Whatever will be the outcome of The Great GDS Debate, as I have been labeling it on my hard drive since 2003 (it's a big folder), the last few months of legal and regulatory wrangling between American Airlines and the global distribution system providers has produced quite a few tidbits that are educating us about contractual specifics between the companies. Between the information from the now-tabled AA-Sabre case and also a Nov. 17 Department of Transportation filing that we somehow missed at the time, I, for one, feel better educated about who pays what to whom and other market details. Of course, all that could change as the carriers and GDSs negotiate new terms, but here's what I've learned thus far.
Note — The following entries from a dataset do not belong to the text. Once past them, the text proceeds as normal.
Definition api_GetUserByID (userID expected : Z) w : (User * option error) * W :=
  send (GetUserReq (Itoa userID)) zeroUser (λ r w, (expect decode_user zeroUser expected r, w)) w.
Definition api_UpdateUser (user : User) (expected : Z) w : (User * option error) * W :=
  send (UpdateUserReq (Itoa (ID user)) (json_user user)) user (λ r w,
    match checkResponse (StatusCode r) expected with
    | Some e => ((zeroUser, Some e), w)
    | None =>
        if expected =? StatusOK then
          match api_GetUserByID (ID user) expected w with
          | (newUser, None, w) => ((newUser, checkUser user newUser), w)
          | e => e
          end
        else ((zeroUser, None), w)
    end) w.
Definition status_only (expected : Z) (r : response) w : (unit * option error) * W :=
  (tt, checkResponse (StatusCode r) expected, w).
Definition api_GetUsers (limit offset : Z) (username : string) (expected : Z) w : (list User * option error) * W :=
  let q : query := ∅ in
  let q := if 0 <? limit then <["limit"%string := [Itoa limit]]> q else q in
  let q := if 0 <? offset then <["offset"%string := [Itoa offset]]> q else q in
  let q := if negb (bool_decide (username = EmptyString)) then <["username"%string := [username]]> q else q in
  send (GetUsersReq q) [] (λ r w, (expect decode_users [] expected r, w)) w.
Definition api_GetQuotaScans (expected : Z) w : (list ActiveQuotaScan * option error) * W :=
  send GetQuotaScansReq [] (λ r w,
    (expect (λ p, match p with PScans l => Ok l | _ => Err (EMsg "json") end) [] expected r, w)) w.
Definition api_StartQuotaScan (user : User) (expected : Z) w : (unit * option error) * W :=
  send (StartQuotaScanReq (json_user user)) tt (status_only expected) w.
Definition api_GetConnections (expected : Z) w : (list ConnectionStatus * option error) * W :=
  send GetConnectionsReq [] (λ r w,
    (expect (λ p, match p with PStats l => Ok l | _ => Err (EMsg "json") end) [] expected r, w)) w.
Definition api_CloseConnection (connectionID : string) (expected : Z) w : (unit * option error) * W :=
  send (CloseConnectionReq connectionID) tt (status_only expected) w.
End client.

(** ** What the API promises *)
Definition hidden (u : User) : Prop := Password u = EmptyString ∧ PublicKeys u = [].
Definition payload_users (p : payload) : list User :=
  match p with PUser u => [u] | PUsers l => l | _ => [] end.

Section promises.
Context {F P : Type} `{FileSystem F, Spec : ProviderSpec P} (errText : error → string) (conf : ServConf).
Implicit Types (w : World F P).

(** The server as its client sees it. *)
Definition Do (req : request) w : result response * World F P :=
  let '(r, w, _) := serve errText conf req w in (Ok r, w).

Lemma no_credentials u : hidden (getUserNoCredentials u).
Proof. done. Qed.
Lemma hidden_api err m c : Forall hidden (payload_users (resp_body (sendAPIResponse errText err m c))).
Proof. constructor. Qed.
Hint Resolve no_credentials hidden_api Forall_nil_2 Forall_cons_2 : core.

Lemma hidden_find_user id w r : find_user errText id w = inl r → Forall hidden (payload_users (resp_body r)).
Proof. unfold find_user. intros E. repeat case_hyp E; simplify_eq; auto. Qed.

(** C5: no answer of the API shows a password or a public key, whatever is
    asked and whatever is stored. *)
Theorem api_hides_credentials req w : Forall hidden (payload_users (resp_body (serve errText conf req w).1.1)).
Proof.
  destruct req as [| |id| |b|q|b|id|id b|id| |]; simpl; auto.
  - unfold handleCloseConnection. repeat case_match; simpl; auto.
  - unfold http_startQuotaScan. repeat case_match; simpl; auto.
  - unfold http_getUsers, GetUsers. destruct (query_int q "limit" 100) as [limit|]; [|auto].
    destruct (query_int q "offset" 0) as [offset|]; [|auto]. destruct (negb _ && negb _); [auto|].
    match goal with |- context [getUsers ?l ?o ?ord ?n ?s] => pose proof (getUsers_hidden s l o ord n) as Hh;
      destruct (getUsers l o ord n s) as [us [e|]] end; [auto|].
    eapply Forall_impl; [exact Hh|]. intros u [v ->]. apply no_credentials.
  - unfold http_addUser. repeat case_match; simpl; auto.
  - unfold http_getUserByID. repeat case_match; simpl; auto.
  - unfold http_updateUser. destruct (find_user errText id w) as [r|[? u]] eqn:E; [by eapply hidden_find_user|].
    repeat case_match; simpl; auto.
  - unfold http_deleteUser. destruct (find_user errText id w) as [r|[? u]] eqn:E; [by eapply hidden_find_user|].
    repeat case_match; simpl; auto.
Qed.

Lemma json_user_zero u : json_user u zeroUser = Ok u.
Proof. unfold json_user. destruct u; simpl. f_equal. repeat case_bool_decide; by subst. Qed.

Lemma Do_eq req w : Do req w = (Ok (serve errText conf req w).1.1, (serve errText conf req w).1.2).
Proof. unfold Do. by destruct (serve errText conf req w) as [[r w'] j]. Qed.

(** Looking a user up by its id. *)
Lemma getUserByID_found s n v : pinv s → contents s !! n = Some v → getUserByID (ID v) s = Ok v.
Proof.
  intros Hs Hv. destruct (getUserByID_spec s (ID v) Hs) as [(u & E & Hid & Hu)|[_ Hno]].
  - by eapply contents_i64.
  - assert (Username u = n) as En by by eapply contents_ids. rewrite En in Hu. congruence.
  - by destruct (Hno n v Hv).
Qed.
Lemma ParseInt_ID s n v : pinv s → contents s !! n = Some v → ParseInt (Itoa (ID v)) = Ok (ID v).
Proof. intros Hs Hv. apply ParseInt_Itoa. pose proof (contents_id s n v Hs Hv). lia. Qed.
Lemma find_user_found n v w : pinv (prov w) → contents (prov w) !! n = Some v →
  find_user errText (Itoa (ID v)) w = inr (ID v, v).
Proof.
  intros Hs Hv. unfold find_user, GetUserByID. by rewrite (ParseInt_ID _ n v Hs Hv), (getUserByID_found _ n v Hs Hv).
Qed.

Lemma api_GetUserByID_found n v w : pinv (prov w) → contents (prov w) !! n = Some v →
  api_GetUserByID Do (ID v) StatusOK w = ((getUserNoCredentials v, None), w).
Proof.
  intros Hs Hv. unfold api_GetUserByID, send. rewrite Do_eq. cbn [serve fst snd]. unfold http_getUserByID, GetUserByID.
  rewrite (ParseInt_ID _ n v Hs Hv), (getUserByID_found _ n v Hs Hv). unfold expect. cbn -[json_user].
  by rewrite json_user_zero.
Qed.

(** What the client compares: all but the credentials, the id and the counters. *)
Definition profile (u : User) : User := account (getUserNoCredentials u).
Lemma profile_account u v : account u = account v → profile u = profile v.
Proof. intros E. exact (f_equal getUserNoCredentials E). Qed.

Lemma fields_mismatch_profile u v : profile v = profile u → fields_mismatch u (getUserNoCredentials v) = None.
Proof.
  intros E. unfold profile, account in E. simpl in E. injection E as E1 E2 E3 E4 E5 E6 E7 E8 E9 E10.
  unfold fields_mismatch. simpl. rewrite E1, E2, E3, E4, E5, E6, E7, E8, E9, E10, !Z.eqb_refl.
  by rewrite !bool_decide_true by done.
Qed.

(** Users that agree with what was asked for pass the checks of the client. *)
Lemma checkUser_profile u v : profile v = profile u → 0 < ID v → ID u <= 0 ∨ ID u = ID v →
  checkUser u (getUserNoCredentials v) = None.
Proof.
  intros Hp Hv Hid. unfold checkUser, compareEqualsUserFields. rewrite fields_mismatch_profile by done. simpl.
  assert (ID v <=? 0 = false) as -> by (apply Z.leb_gt; lia). rewrite andb_false_r.
  assert ((0 <? ID u) && negb (ID v =? ID u) = false) as ->.
  { destruct (Z.ltb_spec 0 (ID u)); [|done]. simpl. destruct (Z.eqb_spec (ID v) (ID u)); [done|lia]. }
  apply (f_equal Permissions) in Hp. simpl in Hp. rewrite Hp.
  assert (existsb (λ p, negb (IsStringInSlice p (Permissions u))) (Permissions u) = false) as ->; [|done].
  apply not_true_is_false. rewrite existsb_exists. intros (p & Hin%list_elem_of_In & Hn%negb_true_iff).
  apply (proj2 (IsStringInSlice_spec p (Permissions u))) in Hin. congruence.
Qed.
According to the November filing, submitted by AA, Continental, Delta, United and US Airways in response to comments by the Interactive Travel Services Association--the trade group that was representing online travel agencies and global distribution systems before the creation of and Open Allies For Airfare Transparency--airlines pay an estimated $3.10 in per-segment GDS fees, "an approximation of industry costs." We had heard it was close to $3, but what we didn't know before was that Southwest "pays only a token GDS processing fee of approximately $1 for the entire transaction (with no segment booking fees)." It wasn't clear whether that number references Southwest's deal with Sabre or with Travelport, or both.
Now, the $3.10 figure can be a bit misleading if one doesn't consider the differentiation in pricing depending on the originating and city-pair markets. For example, court documents showed that in the current deal between American and Sabre, AA pays Sabre an average of $2.73 "for each domestic point of sale flight segment booked through Sabre's GDS and $6.84 on average for each international point of sale flight segment." One can assume other carriers and other GDSs work on a similar, differentiated basis.
The bottom line on what's going on may have been most succinctly stated in the carriers' DOT filing: "Today, carriers choose to make their 'basic' product available through GDSs. If GDSs want to play a role in the emerging market for optional fee products, they will need to negotiate with carriers and lower their booking fees in return."
As to the travel management companies that argue they are caught in the middle, I thought this, too, was an interesting tidbit from the DOT filing: "The 10 largest travel agencies account for approximately 75 percent of GDS usage." One always hears that the TMC market is very fragmented, but clearly that assessment is more applicable globally than it is in the United States.